So when Jesus tells one person to leave their father unburied, and another to leave without saying goodbye, it’s not because Jesus thinks these things don’t matter; on the contrary, these things matter very much, and Jesus has affirmed that they matter. Rather, the fact that Jesus tells these people to set aside even such important things as burying one’s father and bidding to farewell to one’s household drives home the urgency of Jesus’ call. Jesus wants us to follow him now. Not later, not when it’s convenient, not when it’s easy, but now.

There will always be reasons not to follow. There will always be reasons to delay. There will always be a reason why it is neither easy nor convenient to follow Jesus. But this is the calling that takes priority over everything else in our life. It is an urgent, present call. Come now. Follow me now.

So this story is about the urgency of Jesus’ call. That’s the first point. And the second point is that we need to grapple with what it means to follow Jesus. Because it’s all well and good to talk about following Jesus, and it’s all well and good to say that the call to follow is urgent, but that doesn’t mean a whole lot if we don’t have some idea of what following Jesus means. There is an unfortunate tendency in certain circles of Christianity to act as if the most important thing about being Christian is identifying as Christian. In this approach, which depends on an outsized-and arguably distorted-emphasis on the doctrine of sola fide (or salvation by faith alone), it doesn’t particularly matter how you act or what you do, as long as you claim to have faith in Jesus. The result is that Christianity becomes a club in which the most important thing you can do is be part of the club, and the main activity of the club is simply to get new members! 

But Jesus did not come to establish a club. Jesus did not come to establish a new religion, group, or belief system. Rather, Jesus came to usher in a new way of being. He came to show us the way of life and free us from death. He cam that we may be transformed and renewed in the imago of God. In the words of Athanasius, “God became man so that man could become God.”

One of the ways that Jesus talks about this new way of being is the kingdom of God.

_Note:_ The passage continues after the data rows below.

(** * Cover-generator services: a shallow embedding of the FastAPI variants

    The repository is a family of near-duplicate FastAPI services under
    [hf-spaces-deployment/] that build an 1800x900 cover image for a news
    article: a background (diffusion pipeline and/or procedural drawing),
    a text overlay and a watermark, returned as a base64 PNG.

    What is embedded, and how:
    - Python values: [str] as [string] (ASCII), [int] as [Z], [dict] as
      stdpp's [gmap string _], exceptions as a result type [Res];
    - PIL images by their size, mode and a symbolic description of how the
      pixels were produced; of the random placement of decorations only
      what can raise is kept: [Image.new] on a negative side and
      [random.randint] on an empty range;
    - the third-party calls (diffusers pipeline, LoRA loading, PNG encoding,
      font metrics, file system, subprocess) as fields of a [World] record;
    - mutation of the generator object ([current_lora]) and the calls made
      to the pipeline by explicit state passing ([Generator], [log]). *)

From Stdlib Require Import ZArith String Ascii List Bool Lia QArith Lqa DecimalString.
From stdpp Require Import gmap strings sorting.
Import ListNotations.

Local Open Scope string_scope.
Local Open Scope Z_scope.

(** ** Python exceptions and results *)

(** [PyError kind msg] is any subclass of [Exception] other than FastAPI's
    [HTTPException]; [msg] is what [str(e)] returns. *)
Inductive PyExc : Type :=
| PyError (kind : string) (msg : string)
| HTTPException (status_code : Z) (detail : string).

Inductive Res (A : Type) : Type :=
| Ret (a : A)
| Raise (e : PyExc).
Arguments Ret {A} a.
Arguments Raise {A} e.

Definition bind {A B : Type} (m : Res A) (k : A -> Res B) : Res B :=
  match m with
  | Ret a => k a
  | Raise e => Raise e
  end.

(** [try: m except Exception as e: h e] *)
Definition try_except {A : Type} (m : Res A) (h : PyExc -> Res A) : Res A :=
  match m with
  | Ret a => Ret a
  | Raise e => h e
  end.

Declare Scope py_scope.
Delimit Scope py_scope with py.
Notation "'do' x <- m ; k" := (bind m (fun x => k))
  (at level 10, x name, m at level 100, k at level 200) : py_scope.
Local Open Scope py_scope.

(** ** Python strings *)

(** Truthiness of a [str]: the empty string is falsy. *)
Definition truthy (s : string) : bool :=
  match s with
  | EmptyString => false
  | String _ _ => true
  end.

Definition upper_char (c : ascii) : ascii :=
  let n := nat_of_ascii c in
  if ((97 <=? n) && (n <=? 122))%nat then ascii_of_nat (n - 32) else c.

Definition lower_char (c : ascii) : ascii :=
  let n := nat_of_ascii c in
  if ((65 <=? n) && (n <=? 90))%nat then ascii_of_nat (n + 32) else c.

Fixpoint map_string (f : ascii -> ascii) (s : string) : string :=
  match s with
  | EmptyString => EmptyString
  | String c r => String (f c) (map_string f r)
  end.

(** [s.upper()] and [s.lower()] on ASCII text. *)
Definition upper (s : string) : string := map_string upper_char s.
Definition lower (s : string) : string := map_string lower_char s.

(** Whitespace as [str.split()] sees it in the ASCII range. *)
Definition is_space (c : ascii) : bool :=
  let n := nat_of_ascii c in
  ((n =? 32) || ((9 <=? n) && (n <=? 13)) || ((28 <=? n) && (n <=? 31)))%nat.

Fixpoint split_go (s : string) (cur : string) : list string :=
  match s with
  | EmptyString => if truthy cur then [cur] else []
  | String c r =>
      if is_space c
      then (if truthy cur then cur :: split_go r "" else split_go r "")
      else split_go r (cur ++ String c "")
  end.

(** [s.split()]: the maximal runs of non-whitespace characters. *)
Definition split (s : string) : list string := split_go s "".

(** [sep.join(l)] *)
Definition join (sep : string) (l : list string) : string := String.concat sep l.

(** [a in s] for strings. *)
Definition contains (s sub : string) : Prop :=
  exists a b : string, s = a ++ sub ++ b.

(** ** Colours and the client colour tables *)

Definition Color : Type := (Z * Z * Z)%type.

(** The inner dicts of every table have exactly the keys [primary],
    [secondary], [accent], [energy]. *)
Record Scheme : Type := mkScheme {
  primary : Color;
  secondary : Color;
  accent : Color;
  energy : Color
}.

The kingdom of God is not some distant, far off land; it is not some future reality, reserved for the hereafter; elsewhere in the Gospel of Luke, Jesus says, “The Kingdom of God is among you” (Luke 17:21). The word “among” could also be translated “within;” “the kingdom of God is within you.” It is a new reality, a new way of being that is revealed by Jesus’ life and ministry and grounded in our deepest identity as people made in God’s image. When we are called to follow Jesus, we are called to participate in this kingdom. We are called to participate in the new life that Jesus makes possible.

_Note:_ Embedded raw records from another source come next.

(** A query response paired with a poll, and a certified response paired
    with a query. *)
Lemma C8_witness :
  let event := event_of "poll greet" in
  let rejected := VObj [("status", VStr "rejected"); ("reject_code", VNum 4);
                        ("reject_message", VStr "no such method")] in
  let certified := VObj [("certificate", VBytes (TextEncoder_encode "tree done"))] in
  (env_ok (Some "query rejected") (GetContent event) = Ok (Some "query rejected")
   ∧ String.eqb "query rejected" "" = false
   ∧ @base64ToBytes world "query rejected" = Ok (TextEncoder_encode "query rejected")
   ∧ @cborDecode world (TextEncoder_encode "query rejected") = Ok rejected
   ∧ js_in In_response "status" rejected = Ok true
   ∧ requestType poll_request ≠ query
   ∧ exec (@decodeResponse world event poll_request)
          (env_ok (Some "query rejected")) ∅
     = (∅, Err QueryResponseMismatch))
  ∧ (env_ok (Some "done") (GetContent event) = Ok (Some "done")
     ∧ String.eqb "done" "" = false
     ∧ @base64ToBytes world "done" = Ok (TextEncoder_encode "done")
     ∧ @cborDecode world (TextEncoder_encode "done") = Ok certified
     ∧ js_in In_response "status" certified = Ok false
     ∧ js_in In_response "certificate" certified = Ok true
     ∧ requestType query_request ≠ read_state
     ∧ exec (@decodeResponse world event query_request)
            (env_ok (Some "done")) ∅
       = (∅, Err ReadStateResponseMismatch)).
Proof.
  intros event rejected certified. split.
  - assert (env_ok (Some "query rejected") (GetContent event)
            = Ok (Some "query rejected")) as H1 by by_computation.
    assert (String.eqb "query rejected" "" = false) as H2 by by_computation.
    assert (@base64ToBytes world "query rejected"
            = Ok (TextEncoder_encode "query rejected")) as H3 by by_computation.
    assert (@cborDecode world (TextEncoder_encode "query rejected") = Ok rejected)
      as H4 by by_computation.
    assert (js_in In_response "status" rejected = Ok true) as H5 by by_computation.
    assert (requestType poll_request ≠ query) as H6 by discriminate.
    repeat (split; [assumption|]).
    exact (proj1 (@C8_shape_must_match_request world event poll_request
                    (env_ok (Some "query rejected")) ∅ "query rejected"
                    (TextEncoder_encode "query rejected") rejected H1 H2 H3 H4)
                 H5 H6).
  - assert (env_ok (Some "done") (GetContent event) = Ok (Some "done"))
      as H1 by by_computation.
    assert (String.eqb "done" "" = false) as H2 by by_computation.
    assert (@base64ToBytes world "done" = Ok (TextEncoder_encode "done"))
      as H3 by by_computation.
    assert (@cborDecode world (TextEncoder_encode "done") = Ok certified)
      as H4 by by_computation.
    assert (js_in In_response "status" certified = Ok false) as H5 by by_computation.
    assert (js_in In_response "certificate" certified = Ok true)
      as H6 by by_computation.
    assert (requestType query_request ≠ read_state) as H7 by discriminate.
    repeat (split; [assumption|]).
    exact (proj2 (@C8_shape_must_match_request world event query_request
                    (env_ok (Some "done")) ∅ "done"
                    (TextEncoder_encode "done") certified H1 H2 H3 H4)
                 H5 H6 H7).
Defined.

(** The call of [greet] decoded twice, on two stores and in two
    environments. *)
Lemma C9_witness :
  let event := event_of "call greet" in
  let σ : Store := {[ "ff" := greet_details ]} in
  request_postData_text event = request_postData_text event
  ∧ (exec (@decodeRequest world event) (env_ok None) ∅).2 = Ok call_request
  ∧ (exec (@decodeRequest world event) (env_ok (Some "done")) σ).2 = Ok call_request
  ∧ requestId call_request = requestId call_request
  ∧ @messageIdentifier world "call greet" = Ok (requestId call_request)
  ∧ message call_request = requestId call_request.
Proof.
  intros event σ.
  assert ((exec (@decodeRequest world event) (env_ok None) ∅).2 = Ok call_request)
    as H1 by by_computation.
  assert ((exec (@decodeRequest world event) (env_ok (Some "done")) σ).2
          = Ok call_request) as H2 by by_computation.
  split; [reflexivity|]. repeat (split; [assumption|]).
  destruct (@C9_message_identifier_deterministic world event event
              (env_ok None) (env_ok (Some "done")) ∅ σ call_request call_request
              eq_refl H1 H2) as (Hsame & (text & Htext & Hid) & Hkey).
  split; [exact Hsame|]. split.
  - injection Htext as <-. exact Hid.
  - apply Hkey. discriminate.
Defined.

The kingdom into which we are invited is directly at odds with the ways of the world. The world tells us to value wealth and excess, but in the kingdom, the poor are blessed; the world tells us that the more we own, the more we buy, the happier we’ll be, but in the kingdom, wealth is not stored up where thieves can break in or rust can corrupt; the world tells us that we can only be safe through violence and military might, but in the kingdom we love our enemies and pray for those who persecute us; in the kingdom of God, the blind can see, the lame can walk, and the prodigal son returns; in the kingdom of God, there is a table where sinners and tax collectors break bread together, and grace abounds. The way of being into which Jesus invites us a radical break from business as usual, a radical break from the ways of the world.

When Jesus calls us to follow him, this is what he is calling us to. He is calling us to a new way of life, a new way of being that is grounded in God’s abundant love for all of creation. And now we can see exactly why this call is so urgent. Because the time to participate in the kingdom is always now. It is always the most important thing we can do. This is only too evident as we look at the world around us: conflict rages in the Middle East, war continues unabated in Russia and Ukraine, to say nothing of the countless places around the world where there is strife and violence and instability. Here in the United States, we seem more divided than ever, unable to find common ground or see the humanity in those with whom we disagree.

The world’s way of doing things is not working.

And so the call to follow Jesus is as urgent now as it ever has been. Not only for our own sake, but for the sake of the world and for the sake of all Creation. Following Jesus is not convenient. Following Jesus is not easy. Because it goes against the ways of the world, it goes against business as usual. We come to church to remind ourselves of the life into which we are called. We come to church to renew our identity as children of God, and commit again to following Jesus’ path of peace, justice, and reconciliation. As we encounter Jesus in the breaking of the bread and the sharing of the cup, as we encounter the kingdom of God among us and within us, may we hear the urgent call to a new way of being, and may we have the courage and faith to follow. Amen. 

June 15 / 2025

The Relatedness of God

The following sermon was delivered at St. Paul’s Episcopal Church on Trinity Sunday, which also happened to be Father’s Day. It was my last day serving as Director of Christian Education & Formation at St. Paul’s.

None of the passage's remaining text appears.